--- Dataset excerpts ---
(** A page with the first entries after the cursor that are in the inbox, and a cursor that resumes after them. *)
Definition page_found (req : MessagesRequest) (after : Z) (page : MessagesPage) (i : Inbox W) : Prop :=
  let limit := Z.to_nat (page_limit (mr_Limit req)) in
  let all := asked_for req after (inbox_entries i) in
  pg_Entries page <> [] /\ pg_Entries page = st_entry <$> take limit all /\ pg_More page = bool_decide (limit < length all)%nat
  /\ exists x, last (take limit all) = Some x /\ pg_Cursor page = FormatCursor (ie_ID (st_entry x)).
(** No entries, and the cursor to go on waiting with. *)
Definition page_empty (req : MessagesRequest) (page : MessagesPage) : Prop := page = mkPage [] (mr_Cursor req) false.

Definition store_failed : Prop := exists q w w' e, inbox_inv w /\ inbox_List q w = (Err e, w').

Lemma List_empty_cursor req (s : App W) page s' : mr_Cursor req <> ""%string -> List_ req s = (Ok page, s') -> pg_Entries page = [] ->
  pg_Cursor page = mr_Cursor req.
Proof.
  intros Hne H He. unfold List_, io_bind at 1, io_of in H. destruct (parseCursor (mr_Cursor req)) as [after|e]; [|done].
  unfold io_bind in H. destruct (wrap_inbox _ s) as [[es|e] s1]; [|done]. rewrite (bool_decide_eq_false_2 (mr_Cursor req = ""%string)) in H by done.
  cbn [negb andb] in H. match type of H with context [last ?l] => destruct (last l) as [x|] eqn:El end; [|by injection H as <- _].
  injection H as <- _. cbn in He. rewrite He in El. done.
Qed.

Lemma look_run req after i r i' : ok i -> parseCursor (mr_Cursor req) = Ok after -> mr_Cursor req <> ""%string -> on_app (List_ req) i = (r, i') ->
  ok i' /\ ix_changed i' = ix_changed i
  /\ match r with
     | Err _ => store_failed
     | Ok page => (page_empty req page /\ nothing_new req after i') \/ page_found req after page i'
     end.
Proof.
  intros Hi Hp Hne H. unfold on_app in H. destruct (List_ req (ix_app i)) as [r1 s1] eqn:E. injection H as -> <-.
  destruct (List_page _ _ _ _ _ Hi Hp (or_introl Hne) E) as (Hi1 & Hv1 & H1). split; [done|]. split; [done|]. destruct r as [page|e].
  2: { destruct H1 as (q & w & w' & e' & Hw & _ & Hl). by exists q, w, w', e'. }
  cbv zeta in H1. destruct H1 as (He & Hm & Hc). rewrite <- Hv1 in He, Hm, Hc. pose proof (page_limit_bounds (mr_Limit req)) as Hn.
  unfold nothing_new, page_found, inbox_entries. cbn [ix_app]. cbv zeta. set (all := asked_for req after (view_of s1)) in *.
  set (n := Z.to_nat (page_limit (mr_Limit req))) in *. destruct all as [|x rest] eqn:Eall.
  - left. split; [|done]. rewrite take_nil in He. pose proof (List_empty_cursor _ _ _ _ Hne E He) as Hcur. destruct page as [es c m]. cbn in *.
    subst. unfold page_empty. done.
  - right. destruct n as [|n0] eqn:En; [lia|]. split; [by rewrite He|]. split; [done|]. split; [done|].
    destruct (last (take (S n0) (x :: rest))) as [y|] eqn:El; [|by apply last_None in El]. exists y. split; [done|]. by apply Hc.
Qed.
---
### What you should do
From the records above, return each line that has the string "match".

### Result below
  cbn [negb andb] in H. match type of H with context [last ?l] => destruct (last l) as [x|] eqn:El end; [|by injection H as <- _].
  /\ match r with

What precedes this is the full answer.